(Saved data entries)

- - - - -

Lemma verify_account_ok a s w : a ∈ accounts -> wrote s w -> (forall k v, entry a k v -> (k, v) ∈ w) ->
  exists s', verify_account deserialize show_address fuel a s = (Ok tt, s') /\ wrote s' w /\ mig_status s' = mig_status s.
Proof.
  intros Ha Hw Hin. destruct (so_account _ Hsrc a Ha) as (o & Ho).
  destruct (mig_account_key_ok a (so_address _ Hsrc a Ha)) as (k & Hk & Hkey & _).
  unfold verify_account. rewrite Ho, sbind_lift, Hk, sbind_lift. destruct o as [account|].
  - destruct (so_serialize _ Hsrc a account Ha Ho) as (b & Hb).
    destruct (get_wrote s w k b Hw) as (s' & Hs' & Hw' & Hst).
    { apply Hin. by eapply account_entry. }
    exists s'. rewrite (sbind_ok _ _ _ _ _ Hs'). unfold decode_account. rewrite (Hbincode account b Hb), sbind_lift.
    by rewrite !Z.eqb_refl.
  - destruct Hw as (m & Hm & Hw). destruct (get_holds (target_tree s) m k fuel Hm Hkey Hfuel) as (t' & Hg & Ht').
    eexists. unfold sbind, on_tree. rewrite Hg. split; [reflexivity|]. split; [by exists m|done].
Qed.
Lemma verify_sample_ok l s w : l ⊆ accounts -> wrote s w -> (forall a k v, a ∈ accounts -> entry a k v -> (k, v) ∈ w) ->
  exists s', verify_sample deserialize show_address fuel l s = (Ok tt, s') /\ wrote s' w /\ mig_status s' = mig_status s.
Proof.
  intros Hsub Hw Hin. revert s Hw. induction l as [|a l IH]; intros s Hw; simpl; [by exists s|].
  destruct (verify_account_ok a s w) as (s1 & Hs1 & Hw1 & Hst1); [set_solver|done|intros ? ?; apply Hin; set_solver|].
  destruct (IH ltac:(set_solver) s1 Hw1) as (s2 & Hs2 & Hw2 & Hst2). exists s2.
  rewrite (sbind_ok _ _ _ _ _ Hs1). split_and!; [done..|congruence].
Qed.
End verify.

(** ** A worker *)
Lemma migrate_batch_ok l s w : l ⊆ accounts -> wrote s w ->
  0 <= migrated_accounts (mig_status s) -> migrated_accounts (mig_status s) + len l < 2 ^ 64 ->
  exists s' w', migrate_batch cache_keys serialize fuel l s = (Ok tt, s') /\ wrote s' w' /\ w ⊆ w' /\
    migration_queue s' = migration_queue s /\
    mig_status s' = with_migrated (migrated_accounts (mig_status s) + count_found l) (mig_status s) /\
    forall a k v, a ∈ l -> entry a k v -> (k, v) ∈ w'.
Proof.
  revert s w. induction l as [|a l IH]; intros s w Hsub Hw H0n Hn; simpl.
  { exists s, w. split_and!; [done..|symmetry; apply with_migrated_same; lia|]. intros a k v. set_solver. }
  rewrite len_cons in Hn. pose proof (len_nonneg l).
  destruct (migrate_account_ok a s w) as (s1 & w1 & Hs1 & Hw1 & Hsub1 & Hq1 & Hm1 & Hin1); [set_solver|done|lia|].
  assert (0 <= Z.b2z (found a) <= 1) by (destruct (found a); simpl; lia).
  destruct (IH s1 w1) as (s2 & w2 & Hs2 & Hw2 & Hsub2 & Hq2 & Hm2 & Hin2); [set_solver|done|rewrite Hm1; simpl; lia..|].
  exists s2, w2. unfold sbind at 1. rewrite Hs1.
  split_and!; [done|done|by etrans|congruence|rewrite Hm2, Hm1, with_migrated_twice; simpl; f_equal; lia|].
  intros a' k v [->|?]%elem_of_cons He; [by apply Hsub2, Hin1|by eapply Hin2].
Qed.
Lemma count_found_app l l' : count_found (l ++ l') = count_found l + count_found l'.
Proof. induction l as [|a l IH]; simpl; lia. Qed.
Lemma count_found_bound l : 0 <= count_found l <= len l.
Proof.
  induction l as [|a l IH]; simpl; [done|]. rewrite len_cons.
  assert (0 <= Z.b2z (found a) <= 1) by (destruct (found a); simpl; lia). lia.
Qed.
Lemma worker_ok n rounds s w : 0 < n -> (length (queue_accounts (migration_queue s)) < rounds)%nat ->
  queue_accounts (migration_queue s) ⊆ accounts -> wrote s w ->
  0 <= migrated_accounts (mig_status s) ->
  migrated_accounts (mig_status s) + len (queue_accounts (migration_queue s)) < 2 ^ 64 ->
  exists s' w', migration_worker cache_keys serialize rounds fuel n s = (Ok tt, s') /\ wrote s' w' /\ w ⊆ w' /\
    queue_accounts (migration_queue s') = [] /\
    mig_status s' = with_migrated (migrated_accounts (mig_status s) + count_found (queue_accounts (migration_queue s))) (mig_status s) /\
    forall a k v, a ∈ queue_accounts (migration_queue s) -> entry a k v -> (k, v) ∈ w'.
Proof.
  intros Hn. revert s w. induction rounds as [|rounds IH]; intros s w Hr Hsub Hw H0n Hlt; [lia|].
  cbn [migration_worker]. unfold sbind at 1, take_batch, sbind, sget, sput, sret.
  remember (queue_accounts (migration_queue s)) as q eqn:Hq.
  assert (Z.to_nat n <> 0)%nat as Hn' by lia. destruct q as [|a q].
  { rewrite bool_decide_true by by rewrite take_nil. eexists _, w. split; [reflexivity|]. simpl.
    split_and!; [by eapply wrote_tree, Hw|done|by rewrite drop_nil|symmetry; apply with_migrated_same; lia|]. intros a k v. set_solver. }
  rewrite bool_decide_false by (destruct (Z.to_nat n); done). set (l := a :: q) in *.
  set (s1 := mkMigrator _ _ _ _). pose proof (take_drop (Z.to_nat n) l) as Htd.
  assert (len (take (Z.to_nat n) l) + len (drop (Z.to_nat n) l) = len l) as Hlen by (by rewrite <- len_app, Htd).
  pose proof (len_nonneg (drop (Z.to_nat n) l)). pose proof (count_found_bound (take (Z.to_nat n) l)).
  destruct (migrate_batch_ok (take (Z.to_nat n) l) s1 w) as (s2 & w2 & Hs2 & Hw2 & Hsub2 & Hq2 & Hm2 & Hin2).
  { etrans; [|done]. intros x Hx. rewrite <- Htd. set_solver. } { by eapply wrote_tree, Hw. } { done. } { simpl. lia. }
  rewrite Hs2. destruct (IH s2 w2) as (s3 & w3 & Hs3 & Hw3 & Hsub3 & Hq3 & Hm3 & Hin3); rewrite ?Hq2; simpl.
  { rewrite length_drop. subst l. simpl in *. lia. } { etrans; [|done]. intros x Hx. rewrite <- Htd. set_solver. }
  { done. } { rewrite Hm2. simpl. lia. } { rewrite Hm2. simpl. lia. }
  exists s3, w3. split_and!; [done|done|by etrans|done| |].
  - rewrite Hm3, Hm2, Hq2. pose proof (count_found_app (take (Z.to_nat n) l) (drop (Z.to_nat n) l)) as Hc.
    rewrite Htd in Hc. rewrite with_migrated_twice. simpl in *. f_equal. lia.
  - rewrite Hq2 in Hin3. simpl in Hin3. intros x k v Hx He. rewrite <- Htd in Hx. apply elem_of_app in Hx as [Hx|Hx].
    + by eapply Hsub3, Hin2.
    + by eapply Hin3.
Qed.
End source.
End complete.

(** The migrator that starts on a tree operations have led to. *)
Lemma migrator_new_wrote `{Profile} `{KeccakOps} `{!KeccakLaws} `{StateSource} cache_keys serialize accounts c fuel t now :
  key_length c = 32 -> (66 <= fuel)%nat -> reachable cache_keys c fuel t ->
  wrote serialize accounts (migrator_new now t) [].
Proof.
  intros Hc Hfuel Ht. destruct (reachable_holds _ c fuel t Hc Hfuel Ht) as (m & Hm). exists m. split; [done|].
  intros k v. set_solver.
Qed.

(** an immediate migration from a source that answers, into any reachable
    tree with keys of 32 bytes, completes: the sampled verification passes,
    every account found is counted, and the tree returns each migrated
    account, storage slot and code under its key. *)
Theorem immediate_migration_complete `{Profile} `{KeccakOps} `{!KeccakLaws} `{StateSource} cache_keys
    serialize deserialize choose_multiple now show_address accounts c fuel t :
  (forall account b, serialize account = inl b -> deserialize b = inl account) ->
  (forall l n, choose_multiple l n ⊆ l) ->
  source_ok serialize accounts -> len accounts < 2 ^ 64 ->
  key_length c = 32 -> (66 <= fuel)%nat -> reachable cache_keys c fuel t ->
  exists s', start_migration cache_keys serialize deserialize choose_multiple now show_address fuel Immediate
      (migrator_new now t) = (Ok tt, s') /\
    current_phase (mig_status s') = Completed /\
    total_accounts (mig_status s') = len accounts /\
    migrated_accounts (mig_status s') = count_found accounts /\
    forall a k v, a ∈ accounts -> entry serialize a k v -> (tree_get fuel k (target_tree s')).1 = Ok (Some v).
Proof.
  intros Hb Hchoose Hsrc Hlen Hc Hfuel Ht. pose proof (migrator_new_wrote cache_keys serialize accounts c fuel t now Hc Hfuel Ht) as Hw.
  unfold start_migration, migrate_immediate, verify_migration, set_phase, on_status.
  rewrite sbind_modify, (so_accounts _ _ Hsrc), sbind_lift, sbind_modify.
  set (s0 := mkMigrator _ _ _ _).
  destruct (migrate_accounts_ok cache_keys serialize accounts Hsrc fuel Hfuel accounts s0 []) as (s1 & w1 & Hs1 & Hw1 & _ & Hm1 & Hin1).
  { done. } { exact Hw. } { done. } { done. }
  rewrite (sbind_ok _ _ _ _ _ Hs1), sbind_assoc, sbind_modify, sbind_assoc, sbind_lift.
  set (s2 := mkMigrator _ _ _ _).
  destruct (verify_sample_ok serialize accounts Hsrc fuel Hfuel deserialize show_address Hb
    (choose_multiple accounts (Z.min (Z.max (len accounts / 100) 10) 1000)) s2 w1) as (s3 & Hs3 & (m & Hm & Hw3) & Hst3).
  { apply Hchoose. } { exact Hw1. } { done. }
  rewrite (sbind_ok _ _ _ _ _ Hs3). eexists. split; [reflexivity|]. simpl. rewrite Hst3. simpl. rewrite Hm1.
  split_and!; [done|done|done|]. intros a k v Ha He. destruct (Hw3 k v (Hin1 a k v Ha He)) as [Hkv Hmk].
  destruct (get_holds (target_tree s3) m k fuel Hm (truth_key serialize accounts Hsrc k v Hkv) Hfuel) as (t' & -> & _).
  by rewrite Hmk.
Qed.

- - - - -

-- DIRECTIONS --
Print, without alteration, only the lines above between the one holding "exists s3, w3." and the one holding "exists s', start_migration", inclusive.

-- RESPONSE AREA --
  exists s3, w3. split_and!; [done|done|by etrans|done| |].
  - rewrite Hm3, Hm2, Hq2. pose proof (count_found_app (take (Z.to_nat n) l) (drop (Z.to_nat n) l)) as Hc.
    rewrite Htd in Hc. rewrite with_migrated_twice. simpl in *. f_equal. lia.
  - rewrite Hq2 in Hin3. simpl in Hin3. intros x k v Hx He. rewrite <- Htd in Hx. apply elem_of_app in Hx as [Hx|Hx].
    + by eapply Hsub3, Hin2.
    + by eapply Hin3.
Qed.
End source.
End complete.

(** The migrator that starts on a tree operations have led to. *)
Lemma migrator_new_wrote `{Profile} `{KeccakOps} `{!KeccakLaws} `{StateSource} cache_keys serialize accounts c fuel t now :
  key_length c = 32 -> (66 <= fuel)%nat -> reachable cache_keys c fuel t ->
  wrote serialize accounts (migrator_new now t) [].
Proof.
  intros Hc Hfuel Ht. destruct (reachable_holds _ c fuel t Hc Hfuel Ht) as (m & Hm). exists m. split; [done|].
  intros k v. set_solver.
Qed.

(** an immediate migration from a source that answers, into any reachable
    tree with keys of 32 bytes, completes: the sampled verification passes,
    every account found is counted, and the tree returns each migrated
    account, storage slot and code under its key. *)
Theorem immediate_migration_complete `{Profile} `{KeccakOps} `{!KeccakLaws} `{StateSource} cache_keys
    serialize deserialize choose_multiple now show_address accounts c fuel t :
  (forall account b, serialize account = inl b -> deserialize b = inl account) ->
  (forall l n, choose_multiple l n ⊆ l) ->
  source_ok serialize accounts -> len accounts < 2 ^ 64 ->
  key_length c = 32 -> (66 <= fuel)%nat -> reachable cache_keys c fuel t ->
  exists s', start_migration cache_keys serialize deserialize choose_multiple now show_address fuel Immediate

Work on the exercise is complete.